▶ [GOAL OF THE EXERCISE]: In the listing below, locate the line containing "by (change l" and the line containing "(rewrite <- E; by vm_compute).". Output both of them and every line between, exactly as written, and nothing more.

▶ [SUPPLIED ENTRIES]:
★ ★ ★ ★
(** After spawn, the caller's wait and release, the temporary root directory and
    the stack of the child are still there. *)
Theorem release_leaks :
  let l := (agentcell_release no_net_daemon 42
              (Lib (l_recs lib_one.2) (l_stacks lib_one.2) (l_dm lib_one.2) (l_log lib_one.2 ++ [SWait 42]))).2 in
  lib_one.1 = (0, Some 42) /\ remains all_ok (l_log l) = [RDir (B "/tmp/agentcell-root.a1b2c3")] /\ l_stacks l = 1.
Proof. by vm_compute. Qed.

(** A refused allowlist is not an error for the library: the cell starts, with no
    network, where the command line gives up. *)
Theorem lib_ignores_egress_failure :
  (agentcell_spawn no_net_daemon false (-1, -1, -1) (ok_host true) (Some egress_cfg) 0 (lib0 0%nat)).1 = (0, Some 42) /\
  (launch no_net_daemon (ok_host true) false egress_cfg (start0 0%nat egress_cfg)).1 = inr (Exited 127).
Proof. by vm_compute. Qed.

(** A failure after [clone] returns an error and leaves the child. *)
Theorem lib_failure_leaves_child :
  let '(rc, out, l) :=
    agentcell_spawn no_net_daemon false (-1, -1, -1) (ok_host false) (Some secure_cfg) 1 (lib0 0%nat) in
  rc = -1 /\ out = None /\ remains all_ok (l_log l) = [RProc 42].
Proof. by vm_compute. Qed.

(** A child whose set-up fails does not exit: in its process the call to
    [agentcell_spawn] returns to the caller's code a second time. *)
Theorem child_failure_returns_to_caller errno :
  0 < errno -> child_end true ChildDie errno = ReturnsFromSpawn (- errno) /\ child_end false ChildDie errno = Exits 1.
Proof. intros H. cbn. by rewrite (proj2 (Z.ltb_lt _ _)). Qed.

(** Without [cpu_cores] the quota is the empty string, not the default. *)
Theorem lib_no_default_quota :
  (l_cpu <$> (c_lim <$> lib_config Some (fun _ => true) (B "/home/u") 100
     (AgentcellConfig None None 0 None 0 0 None false false false None) [B "/bin/true"])) = Some [] /\
  l_cpu (c_lim (cfg0 100)) = B "200000 100000".
Proof. by vm_compute. Qed.

(** Without a standard input the other two descriptors are ignored. *)
Theorem stdout_needs_stdin : child_stdio (-1) 5 6 = [] /\ child_stdio 0 5 6 = [(0, 0); (5, 1); (6, 2)].
Proof. done. Qed.

(** The cgroup is named after the calling process: while a first cell lives the
    directory of a second one exists already, and the second cell starts without
    limits and, although it asks for them, without rules. *)
Definition second_host : sysans :=
  SysAns (Some (B "/tmp/agentcell-root.d4e5f6")) (Some (B "0::/user.slice" ++ [NL])) 41 false None
    true true true true (Some 43) true true true 1000 1000 (Some 7) true [] true.

Theorem second_cell_unlimited :
  let '(rc, out, l) := agentcell_spawn no_net_daemon false (-1, -1, -1) second_host (Some secure_cfg) 0 lib_one.2 in
  (RDir (the_cg second_host secure_cfg) ∈ remains all_ok (l_log lib_one.2)) /\ the_cg second_host secure_cfg = the_cg (ok_host true) secure_cfg /\
  (rc, out) = (0, Some 43) /\ (rc_have_cg <$> cells_of l !! 43) = Some false /\ s_secure (c_sec secure_cfg) = true.
Proof.
  assert (RDir (the_cg second_host secure_cfg) ∈ remains all_ok (l_log lib_one.2)) as H.
  { apply (bool_decide_unpack _). by vm_compute. }
  destruct (agentcell_spawn no_net_daemon false (-1, -1, -1) second_host (Some secure_cfg) 0 lib_one.2) as [[rc out] l] eqn:E.
  assert ((rc, out) = (0, Some 43)) as E1 by (change (rc, out) with (rc, out, l).1; rewrite <- E; by vm_compute).
  assert ((rc_have_cg <$> cells_of l !! 43) = Some false) as E2
    by (change l with (rc, out, l).2; rewrite <- E; by vm_compute).
  split_and!; [done|by vm_compute|done|done|done].
Qed.

(** ** Witnesses *)

Definition lib_conf : agentcell_config :=
  AgentcellConfig (Some (B "/w")) None (2 ^ 30) (Some 150000) 64 AGENTCELL_NET_NONE (Some (B "example.org"))
    true false false None.

Lemma spawn_equals_cli_witness :
  exists c, lib_config Some (fun _ => true) (B "/home/u") 100 lib_conf [B "/bin/true"] = Some c /\
  exists c1, main_opts (fun _ => None) Some (fun _ => Some 150000) None (cli_args (B "1.5") lib_conf) (cfg0 100) = Go c1.
Proof.
  destruct (lib_config Some (fun _ => true) (B "/home/u") 100 lib_conf [B "/bin/true"]) as [c|] eqn:E;
    [|by vm_compute in E].
  exists c. split; [done|].
  assert (forall p r : bytes, (if decide (p = []) then None else Some p) = Some r -> r <> []) as Hreal.
  { intros p r H. destruct (decide (p = [])); [done|]. by injection H as <-. }
  assert (lib_config (fun p => if decide (p = []) then None else Some p) (fun _ => true) (B "/home/u") 100 lib_conf
    [B "/bin/true"] = Some c) as E2 by (rewrite <- E; by vm_compute).
  destruct (spawn_equals_cli no_net_daemon (ok_host true) (fun _ => None)
    (fun p => if decide (p = []) then None else Some p) (fun _ => Some 150000) None (fun _ => true) (B "/home/u")
    100 (B "1.5") lib_conf [B "/bin/true"] c 150000 eq_refl eq_refl ltac:(cbn; lia) ltac:(cbn; lia) Hreal E2)
    as [(c1 & E1 & _) _].
  exists c1. rewrite <- E1. by vm_compute.
Defined.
★ ★ ★ ★
▶ [SOLUTION TO THE EXERCISE]:
    by (change l with (rc, out, l).2; rewrite <- E; by vm_compute).
  split_and!; [done|by vm_compute|done|done|done].
Qed.

(** ** Witnesses *)

Definition lib_conf : agentcell_config :=
  AgentcellConfig (Some (B "/w")) None (2 ^ 30) (Some 150000) 64 AGENTCELL_NET_NONE (Some (B "example.org"))
    true false false None.

Lemma spawn_equals_cli_witness :
  exists c, lib_config Some (fun _ => true) (B "/home/u") 100 lib_conf [B "/bin/true"] = Some c /\
  exists c1, main_opts (fun _ => None) Some (fun _ => Some 150000) None (cli_args (B "1.5") lib_conf) (cfg0 100) = Go c1.
Proof.
  destruct (lib_config Some (fun _ => true) (B "/home/u") 100 lib_conf [B "/bin/true"]) as [c|] eqn:E;
    [|by vm_compute in E].
  exists c. split; [done|].
  assert (forall p r : bytes, (if decide (p = []) then None else Some p) = Some r -> r <> []) as Hreal.
  { intros p r H. destruct (decide (p = [])); [done|]. by injection H as <-. }
  assert (lib_config (fun p => if decide (p = []) then None else Some p) (fun _ => true) (B "/home/u") 100 lib_conf
    [B "/bin/true"] = Some c) as E2 by (rewrite <- E; by vm_compute).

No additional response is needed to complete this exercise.